Every market is so different you gotta try to really see if its worthwhile. Aim for the premium (sounds like $6/pound would make you smile?) do some cheap/free advertising online or where ever and sit back to see if you can sell your sizzle. Local anitbiotic free hormone free ethically raised grass pastured lamb $6/pound vac packed and frozen. 6 bux not enough? Ask 7. Whats the worst that's gonna happen? KISS rule though give the simple minded one cost to consider, its this much in your car (or delivered) People have no idea what butchering costs are and they don't want to think about turning cutsie wooly lambchop into dinner plate juicy tastey lamb chops. Sanitize your offerings. Great food, you can't get anywhere else, at a fair price. If people don't want to pay you fair, let them eat hotdogs.


----------



## Ross (May 9, 2002)

BTW We sell at our local farmers market by the cut. Its work but we enjoy it (heck we're on the mkt board of directors.) We couldnt ever sell 100 lambs there but for a small producer it'll pay your time at least, and more than by the whole lamb.


----------



## houndlover (Feb 20, 2009)

Do you have local auction? I try to keep my fall prices based on what the auction prices are. This year I sold all my weaned lambs early (I am in school and just buried with work), all about 45-65 lbs, for a flat rate of $150 each. Prices here for Friday auction was:
LAMBS 50 - 90# 190.00 - 215.00 cwt (per 100 lbs)
LAMBS 100 -150# 175.00 - 195.00 cwt


----------



## LibertyWool (Oct 23, 2008)

I prefer to sell my lambs at weaning for $90.00 each, but if I raise them another three months I sell them at $180.00 butchered so that works out to around $3.00 a lb hanging weight. I know I'm on the low end or prices, but it works for me. I have a friend that is at $3.50 plus processing. I find the flat rate works better, no one complains about how many lbs they get back in the boxes. 

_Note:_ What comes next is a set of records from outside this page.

(* ===== verification/DevWitnesses.v ===== *)
(** * The theorems on the test helpers at concrete inputs *)

From Stdlib Require Import Ascii String.
From stdpp Require Import sorting relations list list_numbers.
From S2P Require Import Prelude JsString JsValue Chain Address Util Helper HelperFacts Lifecycle.
From S2P Require Import Collections Balance Governance Xcm Dev Wait Arrange GovernanceFacts WaitFacts ArrangeFacts Mock Witnesses.

Open Scope Z_scope.
Open Scope js_scope.

(** ** Governance *)

Section Council.
Definition executed_event : EventRecord :=
  event "council" "Executed" [JStr (js "0xaa"); fields [("isErr"%string, JBool false)]].

#[local] Instance council_node : NodeApi :=
  mock_node account_reply (fun _ => finalized [executed_event; succeeded]).

Definition council_store : State := store council_node (js "ws://node") 100 PlainHelper.
Definition close_params : list jsval := [JStr (js "0xaa"); JNum (Int 3); JNull; JNum (Int 10000)].
Definition close_run := exec 0 alice (tx_of (js "council") "close") close_params council_store.

Lemma close_verdict_witness :
  Governance.CollectiveGroup.close 0 (js "council") alice (js "0xaa") 3 JNull 10000 council_store
  = (Ret (value no_result close_run), close_run.2).
Proof.
  destruct (close_verdict 0 (js "council") alice (js "0xaa") 3 JNull 10000 council_store) as [_ H].
  destruct (H (value no_result close_run) close_run.2) as [Hok _]; [by_computation|].
  apply (Hok executed_event); [by_computation|]. exists (JBool false). split; by_computation.
Defined.
End Council.

Section Proposals.
Definition listed : list (Z * jsval * jsval) :=
  [((4, JStr (js "0xcc")), JStr (js "2a01")); ((7, JStr (js "0xdd")), JStr (js "2a02"))].

Definition props_reply (path : jsstr) : jsval :=
  answers [("toJSON"%string, JArr (map public_proposal listed))].

#[local] Instance props_node : NodeApi := mock_node props_reply (fun _ => []).
Definition props_store : State := store props_node (js "ws://node") 100 PlainHelper.
Definition props_run := query 0 (js "api.query.democracy.publicProps") [] (js "toJSON") props_store.

Lemma expectPublicProposal_first_witness :
  Governance.DemocracyGroup.expectPublicProposal 0 7 props_store = (Ret (JStr (js "0xdd")), props_run.2).
Proof.
  rewrite (expectPublicProposal_first 0 props_store props_run.2 7 listed);
    [by_computation|by_computation|repeat constructor].
Defined.
End Proposals.

(** ** Blocks and events *)

Definition head_of (n : Z) (hash : string) : jsval :=
  fields [("number"%string, answers [("toJSON"%string, JNum (Int n)); ("toNumber"%string, JNum (Int n))]);
          ("hash"%string, JStr (js hash))].

Section Blocks.
Definition some_heads (_ : list jsstr) : list (Z * jsval) :=
  [(6000, head_of 11 "b1"); (12040, head_of 12 "b2")].

Definition passed_event : EventRecord := event "democracy" "Passed" [num_datum 7].
Definition some_block (hash : jsstr) : list EventRecord :=
  if jseq hash (js "b2") then [succeeded; passed_event] else [succeeded].

#[local] Instance blocks_node : NodeApi :=
  timed_node account_reply (fun _ => []) some_heads some_block.
Definition blocks_store : State := store blocks_node (js "ws://node") 100 PlainHelper.
Definition heads_run := subscription 0 new_heads blocks_store.

Lemma newBlocks_waits_one_more_witness :
  WaitGroup.newBlocks 0 1 None blocks_store = (Ret tt, later 12100 heads_run.2).
Proof.
  pose proof (newBlocks_waits_one_more 0 1 None blocks_store (value [] heads_run) heads_run.2
                ltac:(lia) ltac:(by_computation)) as H.
  assert (value [] heads_run !! Z.to_nat 1 = Some (12040, head_of 12 "b2")) as E by by_computation.
  cbv zeta in H. rewrite E in H. rewrite (proj2 (Z.ltb_lt _ _)) in H by by_computation.
  rewrite H. by_computation.
Defined.

Definition expect_run := WaitGroup.expectEvent 0 3 Dev.Democracy.Passed WaitGroup.accept_all blocks_store.

Lemma expectEvent_sound_witness : exists heads s1 header r,
  subscription 0 new_heads blocks_store = (Ret heads, s1) /\ header ∈ heads.*2 /\ in_block_of header r
  /\ EventHelper.selects Dev.Democracy.Passed r = true
  /\ wrapEvent Dev.Democracy.Passed (data r) = Ret (fields [("referendumIndex"%string, JNum (Int 7))])
  /\ WaitGroup.accept_all (fields [("referendumIndex"%string, JNum (Int 7))]) = Ret true
  /\ truthy (fields [("referendumIndex"%string, JNum (Int 7))]) = true.
Proof.
  apply (expectEvent_sound 0 3 Dev.Democracy.Passed WaitGroup.accept_all blocks_store _ expect_run.2).
  by_computation.
Defined.
End Blocks.

Section Sessions.
Definition session_reply (path : jsstr) : jsval :=
  if jseq path (js "query.session.currentIndex") then answers [("toNumber"%string, JNum (Int 4))]
  else account_reply path.
#[local] Instance sessions_node : NodeApi :=
  timed_node session_reply (fun _ => []) some_heads some_block.
Definition sessions_store : State := store sessions_node (js "ws://node") 100 PlainHelper.

Definition sessions_run (blockTimeout : Z) := WaitGroup.newSessions 0 3 0 blockTimeout sessions_store.

(** Waiting for no further session takes one round, unless the second head comes
    too late. *)
Lemma newSessions_ends_witness :
  (exists i0 s0 l, WaitGroup.session_index 0 sessions_store = (Ret i0, s0)
     /\ session_rounds 0 24000 s0 l (sessions_run 24000).2
     /\ first_reached (i0 + 0) (-1 :: l) /\ (length l <= 3)%nat)
  /\ (sessions_run 12000).1 = Throw (JSError (js "Error: The chain has stopped producing blocks!")).
Proof.
  split; [|by_computation].
  pose proof (newSessions_ends 0 0 24000 3 sessions_store) as H. fold (sessions_run 24000) in H.
  assert ((sessions_run 24000).1 = Ret tt) as E by by_computation.
  revert H E. generalize (sessions_run 24000). intros [o s'] [H _] E. change (o = Ret tt) in E. subst o. exact H.
Defined.
End Sessions.

(** ** Accounts *)

Section Accounts.
Definition block_json : jsval :=
  fields [("block"%string, fields [("extrinsics"%string, JArr [
    fields [("method"%string, answers [("toHuman"%string,
      fields [("section"%string, JStr (js "timestamp"));
              ("args"%string, fields [("now"%string, JStr (js "1,700,000,000,000"))])])])]])])].

Definition chain_reply (path : jsstr) : jsval :=
  if jseq path (js "query.system.account") then
    fields [("nonce"%string, answers [("toNumber"%string, JNum (Int 7))]);
            ("data"%string, fields [("free"%string, answers [("toBigInt"%string, JBig (10 * 10 ^ 18))])])]
  else if jseq path (js "query.system.number") then answers [("toJSON"%string, JNum (Int 5))]
  else if jseq path (js "rpc.chain.getBlockHash") then JStr (js "0xaa")
  else block_json.

#[local] Instance accounts_node : NodeApi := mock_node chain_reply (fun _ => finalized [succeeded]).
Definition accounts_store : State := store accounts_node (js "ws://node") 100 PlainHelper.
Definition accounts_run := ArrangeGroup.createAccounts 0 [10; 10] alice accounts_store.
Definition crowd_run := ArrangeGroup.createCrowd 0 3 10 alice accounts_store.

Lemma createAccounts_funded_witness :
  length (value [] accounts_run) = 2%nat
  /\ exists nominal s1,
       chain_nominal 0 accounts_store nominal
       /\ ArrangeGroup.checkBalances 0 nominal (combine (value [] accounts_run) [10; 10]) s1
       = (Ret true, accounts_run.2)
       /\ Forall2 (fun account balance => seen_with 0 (balance * nominal) account)
            (value [] accounts_run) [10; 10].
Proof.
  split; [by_computation|].
  apply (createAccounts_funded 0 [10; 10] alice accounts_store (value [] accounts_run) accounts_run.2).
  by_computation.
Defined.

Lemma createCrowd_complete_witness :
  crowd_attempts 0 10 alice 5 3 (value [] crowd_run) accounts_store crowd_run.2
  /\ Z.of_nat (length (value [] crowd_run)) = 3
  /\ Forall (fun a => exists nominal, seen_with 0 (10 * nominal) a) (value [] crowd_run).
Proof.
  apply (createCrowd_complete 0 3 10 alice accounts_store (value [] crowd_run) crowd_run.2).
  by_computation.
Defined.
End Accounts.

Definition ids_at (n slider : Z) : list jsstr := value [] (ArrangeGroup.makeScheduledIds n slider).

Lemma scheduled_ids_distinct_witness :
  NoDup (ids_at 2 254 ++ ids_at 1 256)
  /\ Z.of_nat (length (ids_at 2 254)) = 2 /\ Z.of_nat (length (ids_at 1 256)) = 1
  /\ Forall (fun id => length id = 66%nat) (ids_at 2 254 ++ ids_at 1 256).
Proof.
  apply (scheduled_ids_distinct 2 1 254 (ids_at 2 254) 256 (ids_at 1 256) 257);
    [lia|lia|lia|by_computation|by_computation].
Defined.

(** ** Connections *)

Section DeadConnection.
#[local] Instance down_node : NodeApi := mock_node account_reply (fun _ => []).
Definition fresh_store : State := (ChainHelperBase.constructor PlainHelper (initial (N := down_node) 0)).2.
Definition fresh_helper : HelperState := ChainHelperBase.new_helper PlainHelper.

Lemma dev_connect_keeps_dead_connection_witness :
  exists s',
    DevUniqueHelper.connect 0 [120] fresh_store = (Throw (JSError (js "down")), s')
    /\ st_helpers s' !! 0%nat = Some (ChainHelperBase.with_api (Some [120]) fresh_helper)
    /\ (hs_network fresh_helper = None -> ~ consistent (ChainHelperBase.with_api (Some [120]) fresh_helper))
    /\ ChainHelperBase.connect 0 [120] [] s' = (Throw (JSError (js "Already connected")), s').
Proof.
  apply (dev_connect_keeps_dead_connection 0 [120] fresh_store fresh_helper [120] 0 (js "down") 0);
    [by_computation|discriminate|by_computation|by_computation].
Defined.
End DeadConnection.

Next year I'm thinking about adding a premium for ewe lambs, as they always seem to sell first. We will see how that goes. Since I don't raise pure-bred stock, what do you think is a fair premium?


----------



## nobrabbit (May 10, 2002)

We just sold 2 lambs around 65 lbs. each at the stockyard for $1.72 per pound. That's really good for here.


----------



## Jcran (Jan 4, 2006)

I just sold a black welsh mountain lamb, 6 months old and about 50-60 lbs for 125. I'll butcher it out for them. A bit more than 2 per lb live weight.


----------



## houndlover (Feb 20, 2009)

The real way to set a price is to keep track of what it costs you to raise a lamb (per pound). I keep close farm records. I put in the cost of keeping the ewe and all her associated feed/meds too. This year, because of mild winter and grass coming in early, my cost per pound to raise my lambs (which sold as just weaned) was .67 a pound.


----------



## Looking4ewes (Apr 30, 2006)

I don't do much direct market with auction prices so good, but I would charge $4.50 lb hanging weight plus processing costs. I would sell the whole animal only, as I don't do farmer's markets. If I were selling a live animal, I would charge a flat $200.

Last year I direct sold 3 hogs and it took 40 hours of my time educating people as to how to process their hogs, not including the time it took to arrange delivery. With the lamb market being so high, it just wouldn't pay me enough to spend my time on direct sales.


----------



## Jcran (Jan 4, 2006)

I just passed on the cost. I bought two organic pastured lambs for $75 each and sold the one for $125. This means I get a lamb for $25 and the time it takes me to process them.


----------